DATASET RECORDS:
(* ===== verification/SubtreeGroup.v ===== *)
(** The subtree group registry of [subtreegroup/registry.go] (BRC-127): which
    subtree IDs belong to the subscribed groups, until when. The file also
    states the interface the frame filter sees of it. *)
From Stdlib Require Import ZArith Lia.
From S2P Require Import Prelude.

(** What a registry of memberships promises a client that asks [contains]: read
    at one instant, it is the membership relation of that instant. The clock
    is a function because [Contains] reads the time once per group. *)
Class Membership (R : Type) := {
  contains : (bytes -> Z) -> R -> bytes -> bool;
  member : R -> Z -> bytes -> Prop;
  contains_member : forall t r sid, contains (fun _ => t) r sid = true <-> member r t sid;
}.

(** [Registry]; the mutex makes each method one step. *)
Record Registry := mkRegistry {
  subscribedGroups : gset bytes;
  entries : gmap bytes (gmap bytes Z);
  defaultTTL : Z;
}.

Definition New (groups : list bytes) (ttl : Z) : Registry :=
  {| subscribedGroups := list_to_set groups;
     entries := foldl (fun m g => <[g := ∅]> m) ∅ groups;
     defaultTTL := ttl |}.

Definition with_entries (r : Registry) (m : gmap bytes (gmap bytes Z)) : Registry :=
  {| subscribedGroups := subscribedGroups r; entries := m; defaultTTL := defaultTTL r |}.

(** [Add] at time [now]; [None] is the panic of a write into a nil map. *)
Definition Add (now : Z) (groupID subtreeID : bytes) (ttl : Z) (r : Registry) : option Registry :=
  if bool_decide (groupID ∈ subscribedGroups r) then
    let ttl := if ttl <=? 0 then defaultTTL r else ttl in
    let expiry := now + ttl in
    match entries r !! groupID with
    | Some subs => Some (with_entries r (<[groupID := <[subtreeID := expiry]> subs]> (entries r)))
    | None => None
    end
  else Some r.

Definition Remove (groupID subtreeID : bytes) (r : Registry) : Registry :=
  if bool_decide (groupID ∈ subscribedGroups r)
  then with_entries r (alter (delete subtreeID) groupID (entries r))
  else r.

(** [Contains]: the clock is read for each group that lists the subtree. *)
Definition live_in (now : bytes -> Z) (subtreeID : bytes) (gs : bytes * gmap bytes Z) : bool :=
  match gs.2 !! subtreeID with
  | Some expiry => now gs.1 <? expiry
  | None => false
  end.

Definition Contains (now : bytes -> Z) (r : Registry) (subtreeID : bytes) : bool :=
  existsb (live_in now subtreeID) (map_to_list (entries r)).

Definition expired (now expiry : Z) : Prop := expiry < now.

#[export] Instance expired_dec now expiry : Decision (expired now expiry).
Proof. unfold expired. apply _. Defined.

Definition Evict (now : Z) (r : Registry) : Z * Registry :=
  (map_fold (fun _ subs n =>
     Z.of_nat (size (filter (fun kv : bytes * Z => expired now kv.2) subs)) + n) 0 (entries r),
   with_entries r (filter (fun kv : bytes * Z => ~ expired now kv.2) <$> entries r)).

Definition Len (r : Registry) : Z :=
  map_fold (fun _ subs n => Z.of_nat (size (subs : gmap bytes Z)) + n) 0 (entries r).

(** ** Well-formedness: a map for every subscribed group *)

Definition reg_ok (r : Registry) : Prop := dom (entries r) = subscribedGroups r.

(** The stored expiry of a membership. *)
Definition stored (r : Registry) (g sid : bytes) : option Z :=
  entries r !! g ≫= (fun subs => subs !! sid).

Lemma New_lookup groups ttl g :
  entries (New groups ttl) !! g = if decide (g ∈ groups) then Some ∅ else None.
Proof.
  unfold New. simpl. induction groups as [|g' l IH] using rev_ind.
  - simpl. by rewrite lookup_empty.
  - rewrite foldl_snoc, lookup_insert, IH.
    repeat case_decide; try done; set_solver.
Qed.

Lemma New_reg_ok groups ttl : reg_ok (New groups ttl).
Proof.
  unfold reg_ok. apply set_eq. intros g. rewrite elem_of_dom, New_lookup. simpl.
  rewrite elem_of_list_to_set. by case_decide; naive_solver.
Qed.

Lemma Add_ok now g sid ttl r :
  reg_ok r -> exists r', Add now g sid ttl r = Some r' /\ reg_ok r' /\
    subscribedGroups r' = subscribedGroups r /\ defaultTTL r' = defaultTTL r /\
    forall g' sid', stored r' g' sid' =
      if decide (g' = g /\ sid' = sid /\ g ∈ subscribedGroups r)
      then Some (now + (if ttl <=? 0 then defaultTTL r else ttl)) else stored r g' sid'.
Proof.
  intros Hok. unfold Add. case_bool_decide as Hg.
  - assert (is_Some (entries r !! g)) as [subs Hs] by (apply elem_of_dom; by rewrite Hok).
    rewrite Hs. eexists. split; [done|]. split_and!; try done.
    + unfold reg_ok. simpl. rewrite dom_insert_lookup_L; [done|by rewrite Hs].
    + intros g' sid'. unfold stored. simpl. rewrite lookup_insert. case_decide as E.
      * subst g'. rewrite Hs. simpl. rewrite lookup_insert.
        case_decide; case_decide; naive_solver.
      * rewrite decide_False by naive_solver. done.
  - exists r. split_and!; try done. intros g' sid'. rewrite decide_False by naive_solver. done.
Qed.

Lemma Remove_ok g sid r :
  reg_ok r -> reg_ok (Remove g sid r) /\
    subscribedGroups (Remove g sid r) = subscribedGroups r /\
    defaultTTL (Remove g sid r) = defaultTTL r /\
    forall g' sid', stored (Remove g sid r) g' sid' =
      if decide (g' = g /\ sid' = sid) then None else stored r g' sid'.
Proof.
  intros Hok. unfold Remove. case_bool_decide as Hg.
  - split_and!; try done; [unfold reg_ok; simpl; by rewrite dom_alter_L|].
    intros g' sid'. unfold stored. simpl. rewrite lookup_alter.
    destruct (decide (g = g')) as [<-|].
    + destruct (entries r !! g) as [subs|]; simpl; [rewrite lookup_delete|];
        repeat case_decide; naive_solver.
    + rewrite decide_False by naive_solver. done.
  - split_and!; try done. intros g' sid'. case_decide as E; [|done]. destruct E as [-> ->].
    unfold stored. rewrite <- Hok, not_elem_of_dom in Hg. by rewrite Hg.
Qed.

Lemma Evict_ok now r :
  reg_ok r -> reg_ok (Evict now r).2 /\
    forall g sid, stored (Evict now r).2 g sid =
      match stored r g sid with
      | Some e => if decide (expired now e) then None else Some e
      | None => None
      end.
Proof.
  intros Hok. split; [unfold reg_ok; simpl; by rewrite dom_fmap_L|].
  intros g sid. unfold stored. simpl. rewrite lookup_fmap.
  destruct (entries r !! g) as [subs|]; simpl; [|done].
  rewrite map_lookup_filter. destruct (subs !! sid) as [e|]; simpl; [|done].
  case_guard; simpl; case_decide; naive_solver.
Qed.

Lemma Contains_stored now r sid :
  Contains now r sid = true <-> exists g e, stored r g sid = Some e /\ now g < e.
Proof.
  unfold Contains. rewrite existsb_exists. split.
  - intros [[g subs] [Hin Hl]]. apply list_elem_of_In, elem_of_map_to_list in Hin.
    unfold live_in in Hl. simpl in Hl. destruct (subs !! sid) as [e|] eqn:Hs; [|done].
    exists g, e. unfold stored. rewrite Hin. simpl. split; [done|by apply Z.ltb_lt].
  - intros (g & e & Hs & Hlt). unfold stored in Hs.
    apply bind_Some in Hs as (subs & Hg & Hs). exists (g, subs). split.
    + by apply list_elem_of_In, elem_of_map_to_list.
    + unfold live_in. simpl. rewrite Hs. by apply Z.ltb_lt.
Qed.

#[export] Program Instance registry_membership : Membership Registry := {|
  contains := Contains;
  member r t sid := exists g e, stored r g sid = Some e /\ t < e;
|}.
Next Obligation. intros. apply Contains_stored. Qed.

(** ** Counting *)

Lemma fold_counts (f : gmap bytes Z -> Z) (m : gmap bytes (gmap bytes Z)) g subs :
  m !! g = None ->
  map_fold (fun _ subs n => f subs + n) 0 (<[g := subs]> m) =
  f subs + map_fold (fun _ subs n => f subs + n) 0 m.
Proof. intros. rewrite map_fold_insert_L; [done| |done]. intros. lia. Qed.

Lemma split_size (now : Z) (m : gmap bytes Z) :
  size m = (size (filter (fun kv : bytes * Z => expired now kv.2) m) +
            size (filter (fun kv : bytes * Z => ~ expired now kv.2) m))%nat.
Proof.
  rewrite <- map_size_disj_union by apply map_disjoint_filter_complement.
  by rewrite map_filter_union_complement.
Qed.

(** An eviction removes exactly the memberships whose time has passed, says
    how many, and no reader whose clock is not behind it can tell that it
    happened. *)
Theorem evict_spec now r :
  reg_ok r ->
  let r' := (Evict now r).2 in
  (forall g sid e, stored r' g sid = Some e <-> stored r g sid = Some e /\ now <= e) /\
  (Evict now r).1 = Len r - Len r' /\
  forall clock sid, (forall g, now <= clock g) -> Contains clock r' sid = Contains clock r sid.
Proof.
  intros Hok r'. destruct (Evict_ok now r Hok) as [_ Hst]. fold r' in Hst.
  assert (forall g sid e, stored r' g sid = Some e <-> stored r g sid = Some e /\ now <= e) as Hiff.
  { intros g sid e. rewrite Hst. destruct (stored r g sid) as [e'|]; [|naive_solver].
    case_decide as Hx; unfold expired in Hx; [|naive_solver lia].
    split; [done|]. intros [[= <-] ?]. lia. }
  split_and!; [done| |].
  - subst r'. unfold Len, Evict. simpl. clear. induction (entries r) as [|g subs m Hg IH] using map_ind.
    + done.
    + rewrite fmap_insert, !fold_counts by (rewrite ?lookup_fmap, ?Hg; done).
      pose proof (split_size now subs). lia.
  - intros clock sid Hclk. apply Bool.eq_iff_eq_true. rewrite !Contains_stored.
    setoid_rewrite Hiff. split; [naive_solver|]. intros (g & e & Hs & Hlt).
    exists g, e. specialize (Hclk g). split_and!; [done|lia|done].
Qed.

(** ** Histories *)

Inductive Op :=
  | OpAdd (now : Z) (g sid : bytes) (ttl : Z)
  | OpRemove (g sid : bytes)
  | OpEvict (now : Z).

Definition run_op (o : Op) (r : Registry) : option Registry :=
  match o with
  | OpAdd now g sid ttl => Add now g sid ttl r
  | OpRemove g sid => Some (Remove g sid r)
  | OpEvict now => Some (Evict now r).2
  end.

Definition run (ops : list Op) (r : Registry) : option Registry :=
  foldl (fun acc o => acc ≫= run_op o) (Some r) ops.

(** What the announcements promised about a membership: the expiry of the last
    [Add] of the pair that no [Remove] followed. *)
Definition promise (dttl : Z) (g sid : bytes) (acc : option Z) (o : Op) : option Z :=
  match o with
  | OpAdd now g' sid' ttl =>
      if decide (g = g' /\ sid = sid') then Some (now + (if ttl <=? 0 then dttl else ttl)) else acc
  | OpRemove g' sid' => if decide (g = g' /\ sid = sid') then None else acc
  | OpEvict _ => acc
  end.

Definition promised (dttl : Z) (g sid : bytes) (ops : list Op) : option Z :=
  foldl (promise dttl g sid) None ops.

(** Evictions do not run ahead of the reader's clock. *)
Definition not_after (t : Z) (o : Op) : Prop :=
  match o with OpEvict now => now <= t | _ => True end.

Lemma run_promised groups dttl ops t :
  Forall (not_after t) ops ->
  exists r, run ops (New groups dttl) = Some r /\ reg_ok r /\
    subscribedGroups r = list_to_set groups /\ defaultTTL r = dttl /\
    forall g sid,
      (forall e, stored r g sid = Some e -> g ∈ groups /\ promised dttl g sid ops = Some e) /\
      (forall e, g ∈ groups -> promised dttl g sid ops = Some e -> t < e -> stored r g sid = Some e).
Proof.
  induction ops as [|o ops IH] using rev_ind.
  - intros _. exists (New groups dttl). split_and!; [done|apply New_reg_ok|done..|].
    intros g sid. split; [|done]. unfold stored. rewrite New_lookup.
    case_decide; simpl; [rewrite lookup_empty|]; done.
  - intros [Hl [Ho _]%Forall_cons]%Forall_app.
    destruct (IH Hl) as (r & Hr & Hok & Hg & Hd & Hinv).
    unfold run, promised. rewrite foldl_snoc. fold (run ops (New groups dttl)). rewrite Hr.
    setoid_rewrite foldl_snoc. fold (promised dttl). simpl.
    destruct o as [now g0 s0 ttl|g0 s0|now]; simpl in *.
    + destruct (Add_ok now g0 s0 ttl r Hok) as (r' & Hr' & Hok' & Hg' & Hd' & Hst).
      exists r'. split_and!; [done..|congruence|congruence|]. intros g sid.
      specialize (Hinv g sid). specialize (Hst g sid). rewrite Hg, Hd in Hst.
      pose proof (elem_of_list_to_set (C := gset bytes) g0 groups).
      unfold promised in Hinv. rewrite Hst. clear Hst. repeat case_decide; naive_solver.
    + destruct (Remove_ok g0 s0 r Hok) as (Hok' & Hg' & Hd' & Hst).
      exists (Remove g0 s0 r). split_and!; [done..|congruence|congruence|]. intros g sid.
      specialize (Hinv g sid). specialize (Hst g sid). unfold promised in Hinv.
      rewrite Hst. clear Hst. case_decide; naive_solver.
    + destruct (Evict_ok now r Hok) as (Hok' & Hst).
      exists (Evict now r).2. split_and!; [done..|]. intros g sid.
      specialize (Hinv g sid). destruct Hinv as [H1 H2]. rewrite Hst. unfold promised in *.
      split.
      * intros e. destruct (stored r g sid); [case_decide|]; naive_solver.
      * intros e Hin Hp Hlt. rewrite (H2 e) by done. rewrite decide_False; [done|].
        unfold expired. lia.
Qed.

(** C20: the registry implements the announcements. After any sequence of adds,
    removes and evictions none of which is ahead of the reader's clock, no
    operation has panicked, and a subtree is reported as a member exactly when,
    for some subscribed group, the last announcement of the pair has not been
    withdrawn and its TTL (the default one when it carried none) still runs. *)
Theorem registry_refines_announcements groups dttl ops t :
  Forall (not_after t) ops ->
  exists r, run ops (New groups dttl) = Some r /\
  forall sid, Contains (fun _ => t) r sid = true <->
    exists g e, g ∈ groups /\ promised dttl g sid ops = Some e /\ t < e.
Proof.
  intros Hops. destruct (run_promised groups dttl ops t Hops) as (r & Hr & _ & _ & _ & Hinv).
  exists r. split; [done|]. intros sid. rewrite Contains_stored. split.
  - intros (g & e & Hs & Hlt). exists g, e. destruct (Hinv g sid) as [H1 _].
    apply H1 in Hs as [??]. done.
  - intros (g & e & Hin & Hp & Hlt). exists g, e. destruct (Hinv g sid) as [_ H2].
    split; [by apply H2|done].
Qed.

(** ** Witnesses *)

Definition g1 : bytes := be_put 16 1.
Definition s1 : bytes := be_put 32 7.

Lemma evict_spec_witness :
  exists r, Add 0 g1 s1 5 (New [g1] 60) = Some r /\ (Evict 9 r).1 = 1 /\
    (Evict 9 r).1 = Len r - Len (Evict 9 r).2.
Proof.
  destruct (Add_ok 0 g1 s1 5 (New [g1] 60) (New_reg_ok _ _)) as (r & Hr & Hok & _).
  exists r. split; [done|]. split; [|apply (evict_spec 9 r Hok)].
  assert (Some r = Add 0 g1 s1 5 (New [g1] 60)) as E by done.
  vm_compute in E. injection E as ->. vm_compute. reflexivity.
Defined.

Lemma registry_refines_announcements_witness :
  exists r, run [OpAdd 0 g1 s1 0; OpEvict 50] (New [g1] 60) = Some r /\
    Contains (fun _ => 59) r s1 = true.
Proof.
  destruct (registry_refines_announcements [g1] 60 [OpAdd 0 g1 s1 0; OpEvict 50] 59)
    as (r & Hr & H).
  - repeat constructor. simpl. lia.
  - exists r. split; [done|]. apply H. exists g1, 60. split_and!; [by left| |lia].
    vm_compute. reflexivity.
Defined.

YOUR OBJECTIVE:
Only the number is needed here: how many lines of the records contain "OpRemove"?

SOLUTION BELOW:
3